Rückfälle sind nicht schön, aber kommen vor. Als langjähriger Suchtkranker, sagt S. der taz, habe er gewusst, was zu tun ist: sich in eine Klinik begeben, entgiften und entziehen. Aber in der Rendsburger Klinik, die zur Schön-Gruppe gehört, sei er „schlimmer behandelt worden als ein Hund“, schildert er. Immer wieder sei er dort „vor die Tür gekippt“ worden. Zum Beweis zeigt er die Aufnahmebelege: Zwischen Februar und Juli wurde er demnach mehrfach, aber immer nur für einen Tag oder zwei Tage im Krankenhaus aufgenommen.

Kaum genug Zeit für psychische Stabilisierung

In diesem Zeitraum baut der Körper Drogen und Alkohol ab. Doch es reicht meist nicht, um einen Suchtkranken psychisch zu stabilisieren. S., so berichtet er, trank nach jeder Entgiftung wieder und sei bei seinem nächsten Gang ins Krankenhaus als „hoffnungsloser Fall“ bezeichnet worden. „Aber hätten sie mich einmal richtig behandelt, ich wäre längst geheilt“, sagt er.

Als er in Rendsburg keine Hilfe erhielt, wandte er sich an Kliniken im weiteren Umkreis: „Ich habe besoffen alle abtelefoniert.“ In Hamburg fand er Aufnahme, aber wieder nur für eine rasche Entgiftung. Behandelt wurden laut seiner Schilderung weder die psychische Krise, die zum Rückfall geführt hatte, noch körperliche Krankheiten, etwa eine Thrombose und ein Rückenleiden. „Ich hätte sterben können“, sagt Sven S. Inzwischen wird er im Fachkrankenhaus Rickling in der Nähe von Neumünster behandelt.

Die Schön-Klinik Rendsburg will „aus Gründen des Datenschutzes“ zu dem Fall nichts sagen, teilt ein Sprecher mit. Generell sei der Klinik eine „hochwertige und bedarfsgerechte Versorgung psychiatrisch und psychosomatisch erkrankter Menschen wichtig“. Doch das frühere Kreiskrankenhaus hatte 2023 nach der Übernahme durch die Schön-Gruppe Beschäftigte des nicht medizinischen Personals entlassen.
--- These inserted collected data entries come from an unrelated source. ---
(** ** Scanning *)

(** One string, from its character [s2] on. *)
Lemma scan_string data full s2 n p lastp spos ppos rest b0 : no_nul s2 → data !! lastp = Some b0 → b0 ≠ 0 →
  (∃ tl, drop p data = (byte_of <$> s2) ++ 0 :: tl) → cstr (of_byte <$> drop lastp data) = Some full →
  let k := (length s2 + 1)%nat in
  page_scan_from data n (p + k) (p + k) (spos + Z.of_nat k) (spos + Z.of_nat k) = Some rest →
  page_scan_from data (k + n) p lastp spos ppos = Some ((full, u32 ppos) :: rest).
Proof.
  intros Hs Hb0 Hne. revert p spos. induction s2 as [|c s2 IH]; intros p spos [tl Hd] Hc; cbv zeta; cbn [length Nat.add page_scan_from].
  - intros Hr. assert (data !! p = Some 0) as -> by (by rewrite <-(Nat.add_0_r p), <-lookup_drop, Hd). rewrite Hb0. cbn [mbind option_bind].
    rewrite bool_decide_eq_true_2, Hc by done. cbn [mbind option_bind]. replace (S p) with (p + 1)%nat by lia. change (Z.of_nat 1) with 1 in Hr. by rewrite Hr.
  - intros Hr. assert (data !! p = Some (byte_of c)) as -> by (by rewrite <-(Nat.add_0_r p), <-lookup_drop, Hd). rewrite Hb0. cbn [mbind option_bind].
    rewrite bool_decide_eq_false_2 by (intros [->%byte_of_nul _]; apply Hs; by left).
    apply IH; [intros ?; apply Hs; by right| |done|].
    + exists tl. replace (S p) with (p + 1)%nat by lia. by rewrite <-drop_drop, Hd.
    + replace (S p + (length s2 + 1))%nat with (p + S (length s2 + 1))%nat by lia.
      by replace (spos + 1 + Z.of_nat (length s2 + 1)) with (spos + Z.of_nat (S (length s2 + 1))) by lia.
Qed.
(** A terminator where a string should begin: nothing more is delivered. *)
Lemma scan_stuck data lastp : data !! lastp = Some 0 → ∀ n p spos ppos, (p + n ≤ length data)%nat →
  page_scan_from data n p lastp spos ppos = Some [].
Proof.
  intros Hl. induction n as [|n IH]; intros p spos ppos Hn; cbn [page_scan_from]; [done|].
  destruct (lookup_lt_is_Some_2 data p) as [c ->]; [lia|]. rewrite Hl. cbn [mbind option_bind].
  rewrite bool_decide_eq_false_2 by tauto. apply IH. lia.
Qed.
(** The strings of a page up to an empty one, or the zeros behind the last. *)
Lemma scan_strings strs tl n data p pos : Forall no_nul strs → Forall (λ s, s ≠ []) strs → 
  0 ≤ pos → pos + Z.of_nat (length (layout strs)) < two32 → drop p data = (byte_of <$> layout strs) ++ tl →
  (p + length (layout strs) + n = length data)%nat → (n = 0%nat ∨ head tl = Some 0) →
  page_scan_from data (length (layout strs) + n) p p pos pos = Some (coded pos strs).
Proof.
  intros Hn He. revert p pos. induction strs as [|s strs IH]; intros p pos Hpos Hb Hd Hlen Htl.
  - cbn [coded layout concat fmap list_fmap length Nat.add] in *. destruct Htl as [->|Htl]; [done|]. apply scan_stuck; [|lia].
    rewrite <-(Nat.add_0_r p), <-lookup_drop, Hd. cbn [app]. by destruct tl.
  - apply Forall_cons in Hn as [Hs Hn]. apply Forall_cons in He as [Hne He].
    rewrite layout_cons, length_app in *. cbn [length coded] in *. rewrite fmap_app in Hd. cbn [fmap list_fmap] in Hd.
    change (byte_of NUL) with 0 in Hd. rewrite <-app_assoc in Hd. cbn [app] in Hd.
    replace (length s + S (length (layout strs)) + n)%nat with (length s + 1 + (length (layout strs) + n))%nat by lia.
    destruct s as [|c s0] eqn:Es; [done|]. rewrite <-Es in *.
    replace pos with (u32 pos) at 3 by (unfold u32; apply Z.mod_small; lia).
    apply (scan_string _ s s _ _ _ _ _ _ (byte_of c)); [done| | |by eexists| |].
    + by rewrite <-(Nat.add_0_r p), <-lookup_drop, Hd, Es.
    + intros ->%byte_of_nul. apply Hs. rewrite Es. by left.
    + rewrite Hd. by apply cstr_bytes.
    + rewrite IH; [|done..|lia|lia| |lia|done].
      * do 2 f_equal. lia.
      * rewrite <-drop_drop, Hd. rewrite cons_middle, app_assoc.
        apply drop_app_length'. rewrite length_app, length_fmap. cbn. lia.
Qed.
(** A page is delivered string by string, but nothing behind an empty one. *)
Lemma scan_one_ok p strs rest : Forall no_nul strs → Forall (λ s, s ≠ []) strs → (rest = [] ∨ head rest = Some []) →
  (4 + length (layout (strs ++ rest)) ≤ page_size)%nat → base (S p) < two32 →
  scan_one page_size p (img (base p) (strs ++ rest)) = Some (coded (base p + 4) strs).
Proof.
  intros Hn He Hr Hfit Hb. unfold scan_one. assert (u32 (base p) = base p) as -> by (unfold u32; apply Z.mod_small; lia).
  pose proof (length_page_img page_size (base p) _ Hfit) as Hl. rewrite layout_app, length_app in Hfit.
  replace (page_size - 4)%nat with (length (layout strs) + (page_size - 4 - length (layout strs)))%nat by lia.
  apply (scan_strings _ ((byte_of <$> layout rest) ++ replicate (page_size - 4 - length (layout (strs ++ rest))) 0)); [done|done|lia|lia| |lia|].
  - change 4%nat with (4 + 0)%nat at 1. rewrite page_img_drop. cbn [drop]. rewrite layout_app, fmap_app. by rewrite <-app_assoc.
  - destruct Hr as [->|Hr]; [|right; by destruct rest as [|[] rest]]. rewrite app_nil_r. cbn [layout concat fmap list_fmap app].
    destruct (page_size - 4 - length (layout strs))%nat; [by left|by right].
Qed.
Eine Reihe von Ärz­t:in­nen hatte in der Folge gekündigt. Besonders betroffen war die Psychiatrie: Die Station 81, in der Suchtkranke behandelt werden, schloss überraschend im Mai, mehrere regionale Suchthilfe-Stellen warnten vor einer Verschlechterung der Lage. Nun teilt die Klinik mit, dass „Maßnahmen zur langfristigen Sicherstellung der Versorgung sehr gut voranschreiten“. Es sei gelungen, die freien Stellen neu zu besetzen.
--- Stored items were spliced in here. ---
(* ===== verification/BufferPoolDemo.v ===== *)
(** * BufferPoolDemo: a pool of one page over a file of two

    The theorems on paged files and the page cache at concrete inputs: with room
    for one page every other read evicts. *)

From Stdlib Require Import Ascii.
From stdpp Require Import gmap.
From S2P Require Import Prelude Chunk LruList PagedFile PagedFileFacts BufferPool BufferPoolInv BufferPoolRefine BufferedVec BufferedVecFacts DictSpec PagedPool.

(** ** A file with two pages of four bytes *)
Definition two_pages : paged_file :=
  mk_pfile (Some (mk_disk (new_header 0 1) [[1; 1; 1; 1]; [2; 2; 2; 2]])) true 2 (mk_header magic 1 {[0; 1]} []).
Lemma two_pages_ok : file_ok two_pages.
Proof. split; cbn; try done. intros i Hi. assert (i = 0 ∨ i = 1) as [-> | ->] by set_solver; lia. Qed.

Definition one_slot : bufferpool := pool_over [[0; 0; 0; 0]] {[0 := two_pages]}.
Definition the_map : gmap Z page := {[1 := [1; 1; 1; 1]; 2 := [2; 2; 2; 2]]}.

Lemma one_file_ok fid f : ({[0 := two_pages]} : gmap Z paged_file) !! fid = Some f → file_ok f.
Proof. intros [_ <-]%lookup_singleton_Some. apply two_pages_ok. Qed.
Lemma one_slot_shows : shows one_slot the_map.
Proof.
  apply new_pool_shows; [simpl; lia|done|exact one_file_ok|]. intros q Hq.
  destruct (decide (q = 1)) as [->|H1]; [by vm_compute|]. destruct (decide (q = 2)) as [->|H2]; [by vm_compute|].
  unfold the_map. rewrite lookup_insert_ne, lookup_singleton_ne by done. unfold file_page. case_bool_decide; [|done].
  cbn [pool_over set_files files_]. destruct (decide (file_id q = 0)) as [E|E].
  - rewrite E, lookup_singleton_eq. cbn. unfold page_at. case_bool_decide as Hin; [|done]. exfalso.
    assert (raw_pid q = 1 ∨ raw_pid q = 2) as [Er|Er] by (cbn in Hin; assert (raw_pid q - 1 = 0 ∨ raw_pid q - 1 = 1) by set_solver; lia).
    + apply H1. by apply pid_inj.
    + apply H2. by apply pid_inj.
  - by rewrite lookup_singleton_ne by done.
Qed.

Definition map_keys (t : gmap Z buf_slot) : list Z := (map_to_list t).*1.
Lemma map_keys_all t pid : is_Some (t !! pid) → pid ∈ map_keys t.
Proof. intros [s Hs]. apply list_elem_of_fmap. exists (pid, s). split; [done|]. by apply elem_of_map_to_list. Qed.

Lemma pool_refines_witness :
  ∃ b' b'', run_ops 4 map_keys [Read 1; Write 2 [7; 7; 7; 7]; Read 1; Read 2] one_slot
            = (b', Val [Some [1; 1; 1; 1]; None; Some [1; 1; 1; 1]; Some [7; 7; 7; 7]])
    ∧ shows b' {[1 := [1; 1; 1; 1]; 2 := [7; 7; 7; 7]]}
    ∧ flush_all 4 map_keys b' = (b'', Val tt)
    ∧ ∀ q, pid_ok q → file_page b'' q = ({[1 := [1; 1; 1; 1]; 2 := [7; 7; 7; 7]]} : gmap Z page) !! q.
Proof.
  apply (pool_refines 4 map_keys map_keys_all [Read 1; Write 2 [7; 7; 7; 7]; Read 1; Read 2] one_slot the_map one_slot_shows).
  repeat constructor; cbn; try done; by eexists.
Defined.

Lemma allocate_page_fresh_witness :
  ∃ f' pid, pf_allocate_page 4 17416 two_pages = (f', Val pid) ∧ file_ok f' ∧ 1 ≤ pid < num_slots ∧ page_at two_pages pid = None
    ∧ ∀ q, page_at f' q = if decide (q = pid) then Some (zero_page 4) else page_at two_pages q.
Proof. apply (proj1 (allocate_page_fresh 4 17416 two_pages two_pages_ok)). left. done. Defined.

Lemma close_open_roundtrip_witness :
  ∃ d f' b, pf_close None two_pages = (mk_pfile None true 2 (disk_header d), Some d)
    ∧ pf_open 0 (Some d) 1 = (f', b) ∧ b = true
    ∧ (1 = 1 → file_ok f' ∧ (∀ q, page_at f' q = page_at two_pages q) ∧ payload_ (header_ f') = []).
Proof. apply (close_open_roundtrip 0 None two_pages 1 two_pages_ok eq_refl). Defined.

(** The pool after the first page was read. *)
Definition after_read : bufferpool := (fetch_page 4 1 one_slot).1.
Lemma after_read_ok : ∃ a, pool_ok after_read [(a, 1)] ∧ ptable_ after_read !! 1 = Some (mk_slot false false 0 a).
Proof.
  destruct (fetch_page_ok 4 one_slot [] 1) as (b' & L' & pos & E & H & Hsz & (s & Hs & Hp) & _).
  - apply new_pool_ok; [done|exact one_file_ok].
  - done.
  - vm_compute; by eexists.
  - simpl. lia.
  - right. left. simpl. lia.
  - exists 2%nat. assert (b' = after_read) as -> by (unfold after_read; by rewrite E).
    assert (ptable_ after_read !! 1 = Some (mk_slot false false 0 2)) as Ht by by vm_compute. split; [|done].
    pose proof (pool_size _ _ H) as Hlen. assert (size (ptable_ after_read) = 1%nat) as E1 by by vm_compute. rewrite E1 in Hlen.
    pose proof (pool_entry _ _ _ _ H Ht) as Hin. destruct L' as [|e [|? ?]]; [set_solver| |done].
    by apply list_elem_of_singleton in Hin as <-.
Qed.

Lemma free_page_loses_slot_witness :
  (∃ b', free_page 1 after_read = (b', Val tt) ∧ ptable_ b' = delete 1 (ptable_ after_read) ∧ file_page b' 1 = None
    ∧ ∀ q, ptable_ after_read !! q = None → (fetch_page 4 q b').2 = Exn bufferpool_overrun)
  ∧ ∀ q, ptable_ after_read !! q = None → free_page q after_read = (after_read, Val tt).
Proof. destruct after_read_ok as (a & H & Ht). by apply (free_page_loses_slot 4 after_read [(a, 1)] 1 _ H Ht). Defined.

Lemma failed_fetch_loses_slot_witness :
  ∃ b' e pos, fetch_page 4 3 one_slot = (b', Exn e) ∧ ptable_ b' = ptable_ one_slot
    ∧ free_slots one_slot !! pos = Some true ∧ free_slots b' = <[pos := false]> (free_slots one_slot)
    ∧ ∀ q s, ptable_ b' !! q = Some s → pos_ s ≠ pos.
Proof.
  apply (failed_fetch_loses_slot 4 one_slot [] 3 two_pages); try done; [|simpl; lia].
  apply new_pool_ok; [done|exact one_file_ok].
Defined.

Lemma purge_breaks_pool_witness :
  ∃ b', purge 4 after_read = (b', Val tt) ∧ ptable_ b' = ∅ ∧ (fetch_page 4 2 b').2 = Exn undefined_behaviour.
Proof.
  destruct after_read_ok as (a & H & _). apply (purge_breaks_pool 4 after_read [] (a, 1) 2 [2; 2; 2; 2] H); [by vm_compute|].
  vm_compute. lia.
Defined.

(** ** A paged vector with two numbers per page

    The theorems about the paged vector over a page cache with room for one
    page, and runs that show what erasing and [store_at] do to it. *)

(** The layout of a chunk of two numbers. *)
Definition enc2 (c : chunk Z) : page := data_ c ++ (Z.b2z <$> Chunk.slots_ c) ++ [Z.of_nat (first_ c)].
Definition dec2 (p : page) : chunk Z :=
  mk_chunk (take 2 p) ((λ z, negb (bool_decide (z = 0))) <$> take 2 (drop 2 p)) (Z.to_nat (default 0 (p !! 4%nat))).
Lemma dec2_enc2 c : chunk_wf 2 c → dec2 (enc2 c) = c.
Proof.
  intros [Hd Hs _ _ _]. destruct c as [d s f]. cbn in Hd, Hs. destruct d as [|d1 [|d2 [|]]]; try done. destruct s as [|s1 [|s2 [|]]]; try done.
  unfold dec2, enc2. cbn. rewrite Nat2Z.id. by destruct s1, s2.
Qed.

Definition no_pages : paged_file := mk_pfile (Some (mk_disk (new_header 0 5) [])) true 0 (mk_header magic 5 ∅ []).
Definition small_pool : bufferpool := pool_over [[0; 0; 0; 0; 0]] {[5 := no_pages]}.
Definition empty_bvec : bvec * bufferpool := (mk_bvec 5 0 0 0, small_pool).
Lemma empty_bvec_opened : new_bvec 2 5 small_pool = (small_pool, Val empty_bvec.1).
Proof. reflexivity. Qed.

Notation st := (bvec * bufferpool)%type.
Notation append2 := (bv_append 2 5 17416 enc2 dec2).
Notation store2 := (bv_store 2 5 17416 enc2 dec2).
Notation erase2 := (bv_erase 2 5 enc2 dec2).
Notation add2 := (bv_add 2 5 17416 enc2 dec2).
Notation at2 := (bv_at 2 5 dec2).

Lemma empty_bvec_inv : bv_inv 2 enc2 5 [] [] ∅ (header_ no_pages) empty_bvec.
Proof.
  assert (∀ q, pid_ok q → file_page small_pool q = None) as Hno.
  { intros q _. unfold file_page. case_bool_decide; [|done]. cbn [small_pool pool_over set_files files_].
    destruct (decide (file_id q = 5)) as [->|]; [by rewrite lookup_singleton_eq|by rewrite lookup_singleton_ne]. }
  split; cbn; try done; try lia.
  - apply new_pool_shows; [cbn; lia|done| |intros q Hq; by rewrite Hno].
    intros fid f [_ <-]%lookup_singleton_Some. by split.
  - intros i. rewrite elem_of_empty. lia.
Qed.

(** Five records and three reads, with room for one page in the cache. *)
Lemma bv_refines_list_witness :
  ∃ s', bv_runs 2 5 17416 enc2 dec2 [Append 10; Store 20; Append 30; At 0; Store 40; Append 50; At 4; At 1] empty_bvec
        = (s', Val [inl 0; inl 1; inl 2; inr 10; inl 3; inl 4; inr 50; inr 20])
    ∧ bv_holds 2 enc2 5 [10; 20; 30; 40; 50] s'.
Proof.
  apply (bv_refines_list 2 5 17416 enc2 dec2 5 ltac:(done) ltac:(lia) dec2_enc2
    [Append 10; Store 20; Append 30; At 0; Store 40; Append 50; At 4; At 1] [] empty_bvec); [|cbn; unfold num_slots; lia|reflexivity].
  exists [], ∅, (header_ no_pages). apply empty_bvec_inv.
Defined.

(** ** Erasing *)

(** After a record was erased, [store] can return an id under which the
    record is not found: the slot that was erased is counted as used, so a new
    page is added while the old one still has room, and the next record goes to
    the old page with an id that belongs to the new one.  Here the fourth record
    gets the id 3 and is found under 1. *)
Theorem store_returns_wrong_id :
  ∃ s, (a ← store2 10; erase2 0;; b ← store2 20; c ← store2 30; d ← store2 40; mret [a.1; b.1; c.1; d.1]) empty_bvec
       = (s, Val [0; 0; 2; 3])
    ∧ (at2 3 s).2 = Exn unknown_id ∧ ((r ← at2 1; bv_deref dec2 r) s).2 = Val 40.
Proof. eexists. split; [vm_compute; reflexivity|]. by vm_compute. Qed.

(** [store_at] does not count the slot it uses: a table that is filled by [add]
    fails as soon as its first page is full. *)
Theorem add_stops_after_one_page :
  ((a ← add2 10; b ← add2 20; mret (a, b)) empty_bvec).2 = Val (0, 1)
  ∧ ((a ← add2 10; b ← add2 20; c ← add2 30; mret (a, b, c)) empty_bvec).2 = Exn assertion_failed.
Proof. split; vm_compute; reflexivity. Qed.

(** A reference stays bound to a place in the buffer: with another page in it
    the reference to the first record yields the third one. *)
Theorem reference_dangles :
  ((append2 10;; append2 20;; append2 30;; r ← at2 0; _ ← at2 2; bv_deref dec2 r) empty_bvec).2 = Val 30.
Proof. vm_compute. reflexivity. Qed.


(** A loop over the vector visits every record; what it assigns to a page that
    is taken out of the cache afterwards is lost. *)
Example loop_loses_first_page :
  ((append2 10;; append2 20;; append2 30;; bv_for 2 5 dec2 (λ r, x ← bv_deref dec2 r; bv_assign enc2 dec2 r (x + 1));;
    r ← at2 2; x ← bv_deref dec2 r; r ← at2 0; y ← bv_deref dec2 r; mret (x, y)) empty_bvec).2 = Val (31, 10).
Proof. vm_compute. reflexivity. Qed.

(** The records of a reopened vector: the header of the file tells how many
    slots are left, the cache is empty. *)
Definition two_records : paged_file :=
  mk_pfile (Some (mk_disk (new_header 0 5) [enc2 (mk_chunk [10; 20] [true; true] 2)])) true 1
    (mk_header magic 5 {[0]} (Z_to_little_endian 8 8 0 ++ Z_to_little_endian 8192 8 0)).
Definition opened_vec : bvec * bufferpool := (mk_bvec 5 0 2 0, pool_over [[0; 0; 0; 0; 0]] {[5 := two_records]}).
Lemma opened_vec_opened : new_bvec 2 5 opened_vec.2 = (opened_vec.2, Val opened_vec.1).
Proof. vm_compute. reflexivity. Qed.

Definition two_chunk : chunk Z := mk_chunk [10; 20] [true; true] 2.
Lemma two_chunk_wf : chunk_wf 2 two_chunk.
Proof. split; cbn; try done; try lia. intros [|[|j]] Hj; [done..|lia]. Qed.
Definition opened_map : gmap Z page := {[with_file 5 1 := enc2 two_chunk]}.
Lemma opened_content q : pid_ok q → file_page opened_vec.2 q = opened_map !! q.
Proof.
  intros Hq. unfold opened_map. destruct (decide (q = with_file 5 1)) as [->|Hne]; [rewrite lookup_singleton_eq; by vm_compute|].
  rewrite lookup_singleton_ne by done. unfold file_page. case_bool_decide; [|done]. cbn [opened_vec snd pool_over set_files files_].
  destruct (decide (file_id q = 5)) as [E|]; [|by rewrite lookup_singleton_ne]. rewrite E, lookup_singleton_eq. cbn. unfold page_at.
  case_bool_decide as Hin; [|done]. exfalso. apply Hne. change (raw_pid q - 1 ∈ ({[0]} : gset Z)) in Hin. apply elem_of_singleton in Hin. apply pid_inj; [done|by vm_compute|done|].
  cbn in Hin. assert (raw_pid q = 1) as -> by lia. by vm_compute.
Qed.
Lemma opened_inv : bv_inv 2 enc2 5 [10; 20] [two_chunk] opened_map (header_ two_records) opened_vec.
Proof.
  split.
  - done.
  - apply new_pool_shows; [cbn; lia|done| |apply opened_content]. intros fid f [_ <-]%lookup_singleton_Some. split; try done.
    intros i Hi. change (i ∈ ({[0]} : gset Z)) in Hi. apply elem_of_singleton in Hi as ->. cbn. lia.
  - done.
  - intros i. change (i ∈ ({[0]} : gset Z) ↔ 0 ≤ i < 1). rewrite elem_of_singleton. lia.
  - intros [|p] c Hc; [|done]. injection Hc as <-. by vm_compute.
  - intros p Hp. unfold opened_map. rewrite lookup_singleton_ne; [done|]. intros E%with_file_inj; [cbn in Hp; lia|by vm_compute|lia|cbn in *; lia].
  - intros [|p] c Hc; [|done]. injection Hc as <-. apply two_chunk_wf.
  - intros [|p] c j Hc Hj; [|done]. injection Hc as <-. destruct j as [|[|j]]; [done..|lia].
  - cbn. lia.
  - done.
  - done.
Qed.
Lemma assignment_lost_witness :
  ∃ r s1 s2 s3, at2 0 opened_vec = (s1, Val r) ∧ bv_assign enc2 dec2 r 11 s1 = (s2, Val tt) ∧ bv_deref dec2 r s2 = (s2, Val 11)
    ∧ on_pool (flush_page 5 (with_file 5 1) true) s2 = (s3, Val tt)
    ∧ bv_inv 2 enc2 5 [10; 20] [two_chunk] opened_map (header_ two_records) s3.
Proof.
  apply (assignment_lost 2 5 enc2 dec2 5 ltac:(done) ltac:(lia) dec2_enc2 [10; 20] opened_vec _ _ _ 0 10 11 opened_inv); [done|].
  intros sl Hs. cbn in Hs. by rewrite lookup_empty in Hs.
Defined.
Gesundheitsministerium sieht Versorgung gesichert

Also nur ein Einzelfall, bedingt durch eine akute Personallage einer Klinik? Das CDU-geführte Gesundheitsministerium sieht kein Problem bei der Behandlung Suchtkranker in Schleswig-Holstein, im Gegenteil: „Eine aktuelle Versorgungsbedarfsanalyse zeigt, dass eine Vielzahl an Angeboten für die Behandlungen bei problematischen Konsumverhalten bestehen“, teilt ein Sprecher mit. Die Lage sei „insgesamt gut“.
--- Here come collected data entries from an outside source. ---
(* ===== verification/CsrBuild.v ===== *)
(** * CsrBuild: what the build and the merge of the delta store deliver

    [host_csr_build] makes the arrays of the rows its transaction sees.  The
    merge keeps, of every node, the newest record that counts; an update with
    them equals a new build when the records tell which rows changed. *)

From S2P Require Import Prelude VecSpec Txn Mvto DictSpec IndexSpec Literals Property PropertyList GraphState GraphOps GraphIndex GraphCommit GraphFacts GraphNodes QueryCtx QueryFacts QueryTraversal SearchFacts Csr CsrFacts.

(** ** The build *)
Section build.
Context {V : Type → Type} `{!Vec V} `{!VecUsed V} {D : Type} `{!Dictionary D} {X : Type} `{!Indexes X}.
Notation db := (gdb V D X).
Implicit Types (g : db).
Context (weight_func : relationship → double).
Variable x : Z.

(** The neighbours on a list of a node that the transaction sees. *)
Definition seen_edge g (target : relationship → Z) (id : Z) : option (Z * float) :=
  p ← sees x (rships_ g) id;
  if is_valid_for p.2 x then Some (target (body_ p.2), to_float (weight_func (body_ p.2))) else None.
Definition seen_edges g (target : relationship → Z) (l : list Z) : row :=
  ((omap (seen_edge g target) l).*1, (omap (seen_edge g target) l).*2).
(** The row of a node with the lists [outs] and [ins]. *)
Definition seen_row g (bidirectional : bool) (outs ins : list Z) : row :=
  let o := seen_edges g dest_node outs in
  let i := if bidirectional then seen_edges g src_node ins else ([], []) in (o.1 ++ i.1, o.2 ++ i.2).

(** The transaction sees every node, and the lists of each. *)
Definition lists_seen g (outs ins : Z → list Z) : Prop := ∀ nid, is_Some (vec_get (nodes_ g) nid) →
  ∃ r o, sees x (nodes_ g) nid = Some (r, o)
    ∧ vlist x g next_src_rship (from_rship_list (body_ o)) (outs nid)
    ∧ vlist x g next_dest_rship (to_rship_list (body_ o)) (ins nid).
Definition seen_node g (bidirectional : bool) (outs ins : Z → list Z) (nid : Z) : row :=
  match vec_get (nodes_ g) nid with Some _ => seen_row g bidirectional (outs nid) (ins nid) | None => ([], []) end.
Definition max_num_nodes g : Z := u64 (vec_last_used (nodes_ g) + 1).
Definition seen_rows g (bidirectional : bool) (outs ins : Z → list Z) : list row :=
  seen_node g bidirectional outs ins <$> seqZ 0 (max_num_nodes g).

Definition pushed (r : row) (c : csr_arrays * Z) : csr_arrays * Z :=
  (push_edges r.1 r.2 c.1, u64 (c.2 + Z.of_nat (length r.1))).
Lemma pushed_app r1 r2 c : pushed r2 (pushed r1 c) = pushed (r1.1 ++ r2.1, r1.2 ++ r2.2) c.
Proof.
  unfold pushed, push_edges. cbn [fst snd row_offsets col_indices edge_values]. rewrite <-!app_assoc, length_app. f_equal.
  unfold u64. rewrite Zplus_mod_idemp_l. f_equal. lia.
Qed.
Lemma pushed_nil c : 0 ≤ c.2 < two64 → pushed ([], []) c = c.
Proof.
  intros Hc. destruct c as [[a b e] n]. unfold pushed, push_edges. cbn in *. rewrite !app_nil_r, Z.add_0_r. unfold u64. by rewrite Z.mod_small.
Qed.
Lemma pushed_word r c : 0 ≤ (pushed r c).2 < two64.
Proof. unfold pushed, u64. cbn [snd]. by apply Z.mod_pos_bound. Qed.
Klarer Widerspruch kommt von der Landesstelle für Suchtgefahren. „Es fehlen Plätze, nicht nur hier im Land, sondern bundesweit“, sagt deren Geschäftsführer Björn Malchow. Idealerweise sollte auf eine Entgiftung ein Entzug folgen, danach beginnt der Prozess der Entwöhnung.

Aber die Wartezeiten betrügen meist mehrere Wochen, teils Monate. Viel zu lang für Menschen in akuter Notlage: „Einen Diabetiker würde man nicht wochenlang warten lassen, bis die Medikamente neu eingestellt werden. Auch Sucht ist eine chronische Krankheit, wird aber immer noch stigmatisiert.“ Es fehle an Personal und an Plätzen. So sei es praktisch unmöglich für Pa­ti­en­t:in­nen und Suchtberatungsstellen, rasch ein freies Bett zu finden. „Grundsätzlich sehe ich, dass das System an vielen Stellen bröckelt“, stellt Malchow fest.

Hinzu kommt, dass das Gesundheitsministerium mittelfristig weitere Betten in der Psychiatrie abbauen und mehr auf ambulante Angebote setzen will. Schwierig sei das bei Suchtkrankheiten – und eine Belastung für Betroffene und deren Familien, sagt Rüdiger Hannig vom Verband der Angehörigen psychisch erkrankter Menschen. „Die Leute lösen sich abends nicht in Luft auf. Sie sind zu Hause – und dann?“ Kliniken nähmen Betroffene nur auf, wenn jemand in Lebensgefahr sei. Aber gerade bei langjährig Suchtkranken sei es wichtig, den Moment zu nutzen, in dem jemand wirklich bereit zum Entzug sei.

„Dieses Fenster der Möglichkeiten steht nur kurz offen“, sagt Hannig. Es bräuchte dringend Plätze, die für Notfälle wie Sven S. freigehalten werden.